-- PROBLEM STATEMENT --
The response must consist of the lines below from the one with "- [move/intent_registry/sources/intent_registry.move] (the" through the one with "Definition add (x", exactly as they appear and with both ends kept.

·····

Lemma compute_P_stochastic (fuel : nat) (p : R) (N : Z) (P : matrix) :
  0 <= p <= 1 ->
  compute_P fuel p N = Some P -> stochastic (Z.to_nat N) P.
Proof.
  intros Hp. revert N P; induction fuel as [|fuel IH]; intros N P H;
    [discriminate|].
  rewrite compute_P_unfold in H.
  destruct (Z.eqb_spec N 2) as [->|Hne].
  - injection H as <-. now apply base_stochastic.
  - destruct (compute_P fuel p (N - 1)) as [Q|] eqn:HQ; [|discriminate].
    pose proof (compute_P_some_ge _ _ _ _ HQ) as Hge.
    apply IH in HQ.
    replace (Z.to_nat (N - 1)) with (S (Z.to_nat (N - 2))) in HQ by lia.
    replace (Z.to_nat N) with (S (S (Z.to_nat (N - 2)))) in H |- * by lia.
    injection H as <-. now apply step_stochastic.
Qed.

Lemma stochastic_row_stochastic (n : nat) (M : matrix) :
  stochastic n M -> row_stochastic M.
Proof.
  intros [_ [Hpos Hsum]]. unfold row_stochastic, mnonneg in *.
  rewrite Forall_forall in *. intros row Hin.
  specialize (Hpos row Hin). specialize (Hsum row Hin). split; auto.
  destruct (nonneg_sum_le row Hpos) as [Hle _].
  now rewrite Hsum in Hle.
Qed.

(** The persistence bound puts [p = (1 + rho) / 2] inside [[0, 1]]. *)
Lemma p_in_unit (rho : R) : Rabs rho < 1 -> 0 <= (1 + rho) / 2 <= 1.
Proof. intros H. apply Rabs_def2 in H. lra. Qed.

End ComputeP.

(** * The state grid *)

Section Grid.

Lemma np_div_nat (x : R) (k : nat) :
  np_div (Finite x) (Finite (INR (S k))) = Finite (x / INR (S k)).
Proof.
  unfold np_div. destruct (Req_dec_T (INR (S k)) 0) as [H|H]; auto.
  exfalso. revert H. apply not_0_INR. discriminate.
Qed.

·····

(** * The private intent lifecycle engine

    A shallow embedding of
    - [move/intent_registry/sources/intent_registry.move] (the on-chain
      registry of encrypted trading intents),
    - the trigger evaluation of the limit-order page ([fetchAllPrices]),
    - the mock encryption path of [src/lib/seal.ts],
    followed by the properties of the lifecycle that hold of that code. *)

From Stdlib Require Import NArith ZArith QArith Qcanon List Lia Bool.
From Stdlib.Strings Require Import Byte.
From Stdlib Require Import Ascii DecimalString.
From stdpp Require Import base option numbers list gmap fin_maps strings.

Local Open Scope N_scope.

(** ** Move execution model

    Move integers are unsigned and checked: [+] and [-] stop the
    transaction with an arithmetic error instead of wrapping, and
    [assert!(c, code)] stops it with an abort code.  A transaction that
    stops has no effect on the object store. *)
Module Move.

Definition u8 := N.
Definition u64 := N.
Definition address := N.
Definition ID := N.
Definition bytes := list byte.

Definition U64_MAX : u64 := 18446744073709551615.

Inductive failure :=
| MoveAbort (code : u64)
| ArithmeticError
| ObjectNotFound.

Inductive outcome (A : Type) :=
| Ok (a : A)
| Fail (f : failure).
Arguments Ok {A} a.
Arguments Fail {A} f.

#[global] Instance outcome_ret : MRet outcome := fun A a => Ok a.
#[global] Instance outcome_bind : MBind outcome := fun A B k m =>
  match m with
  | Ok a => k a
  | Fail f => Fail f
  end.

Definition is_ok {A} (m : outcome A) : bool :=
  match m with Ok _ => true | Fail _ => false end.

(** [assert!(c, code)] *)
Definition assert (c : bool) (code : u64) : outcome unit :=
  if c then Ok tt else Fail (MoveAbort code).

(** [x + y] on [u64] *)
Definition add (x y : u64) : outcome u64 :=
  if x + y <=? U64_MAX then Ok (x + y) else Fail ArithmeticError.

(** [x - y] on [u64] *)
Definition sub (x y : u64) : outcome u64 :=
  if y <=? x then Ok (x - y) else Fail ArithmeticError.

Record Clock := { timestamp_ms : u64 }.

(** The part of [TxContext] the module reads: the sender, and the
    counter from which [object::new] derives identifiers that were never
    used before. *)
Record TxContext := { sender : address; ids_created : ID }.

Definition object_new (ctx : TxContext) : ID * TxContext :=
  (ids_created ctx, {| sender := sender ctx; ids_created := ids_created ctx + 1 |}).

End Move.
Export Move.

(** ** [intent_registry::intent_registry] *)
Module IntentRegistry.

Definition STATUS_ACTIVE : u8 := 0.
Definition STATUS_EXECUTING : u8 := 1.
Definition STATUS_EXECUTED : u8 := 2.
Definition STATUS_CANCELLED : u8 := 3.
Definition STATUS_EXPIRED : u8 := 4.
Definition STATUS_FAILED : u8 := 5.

·····

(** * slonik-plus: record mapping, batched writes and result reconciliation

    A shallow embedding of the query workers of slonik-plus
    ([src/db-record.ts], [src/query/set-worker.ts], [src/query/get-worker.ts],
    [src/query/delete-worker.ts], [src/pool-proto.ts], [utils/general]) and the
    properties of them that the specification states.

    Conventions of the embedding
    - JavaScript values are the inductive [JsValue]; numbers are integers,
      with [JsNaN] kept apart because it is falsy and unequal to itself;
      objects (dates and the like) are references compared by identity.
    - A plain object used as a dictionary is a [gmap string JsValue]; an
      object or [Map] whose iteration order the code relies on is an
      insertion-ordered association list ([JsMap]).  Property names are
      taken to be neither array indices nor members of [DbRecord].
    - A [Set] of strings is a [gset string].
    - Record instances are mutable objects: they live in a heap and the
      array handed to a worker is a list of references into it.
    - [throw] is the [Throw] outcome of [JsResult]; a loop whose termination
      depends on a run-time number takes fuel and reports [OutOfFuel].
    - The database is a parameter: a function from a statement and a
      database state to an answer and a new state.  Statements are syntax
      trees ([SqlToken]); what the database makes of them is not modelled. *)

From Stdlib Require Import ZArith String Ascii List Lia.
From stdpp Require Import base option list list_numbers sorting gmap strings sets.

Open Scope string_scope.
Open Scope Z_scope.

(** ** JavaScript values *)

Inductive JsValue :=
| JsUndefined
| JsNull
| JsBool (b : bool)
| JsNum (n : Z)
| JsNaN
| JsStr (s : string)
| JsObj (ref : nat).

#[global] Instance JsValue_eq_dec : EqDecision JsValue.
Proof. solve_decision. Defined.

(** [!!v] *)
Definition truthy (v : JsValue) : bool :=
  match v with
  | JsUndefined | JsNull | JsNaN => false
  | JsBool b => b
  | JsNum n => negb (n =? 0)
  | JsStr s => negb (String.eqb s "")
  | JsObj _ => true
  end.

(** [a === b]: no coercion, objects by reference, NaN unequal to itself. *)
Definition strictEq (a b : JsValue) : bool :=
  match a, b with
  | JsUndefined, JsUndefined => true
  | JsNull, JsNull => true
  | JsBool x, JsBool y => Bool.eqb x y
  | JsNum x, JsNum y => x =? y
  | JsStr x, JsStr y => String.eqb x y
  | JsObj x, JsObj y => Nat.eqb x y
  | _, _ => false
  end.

·····

-- OUTPUT --
    - [move/intent_registry/sources/intent_registry.move] (the on-chain
      registry of encrypted trading intents),
    - the trigger evaluation of the limit-order page ([fetchAllPrices]),
    - the mock encryption path of [src/lib/seal.ts],
    followed by the properties of the lifecycle that hold of that code. *)

From Stdlib Require Import NArith ZArith QArith Qcanon List Lia Bool.
From Stdlib.Strings Require Import Byte.
From Stdlib Require Import Ascii DecimalString.
From stdpp Require Import base option numbers list gmap fin_maps strings.

Local Open Scope N_scope.

(** ** Move execution model

    Move integers are unsigned and checked: [+] and [-] stop the
    transaction with an arithmetic error instead of wrapping, and
    [assert!(c, code)] stops it with an abort code.  A transaction that
    stops has no effect on the object store. *)
Module Move.

Definition u8 := N.
Definition u64 := N.
Definition address := N.
Definition ID := N.
Definition bytes := list byte.

Definition U64_MAX : u64 := 18446744073709551615.

Inductive failure :=
| MoveAbort (code : u64)
| ArithmeticError
| ObjectNotFound.

Inductive outcome (A : Type) :=
| Ok (a : A)
| Fail (f : failure).
Arguments Ok {A} a.
Arguments Fail {A} f.

#[global] Instance outcome_ret : MRet outcome := fun A a => Ok a.
#[global] Instance outcome_bind : MBind outcome := fun A B k m =>
  match m with
  | Ok a => k a
  | Fail f => Fail f
  end.

Definition is_ok {A} (m : outcome A) : bool :=
  match m with Ok _ => true | Fail _ => false end.

(** [assert!(c, code)] *)
Definition assert (c : bool) (code : u64) : outcome unit :=
  if c then Ok tt else Fail (MoveAbort code).

(** [x + y] on [u64] *)
Definition add (x y : u64) : outcome u64 :=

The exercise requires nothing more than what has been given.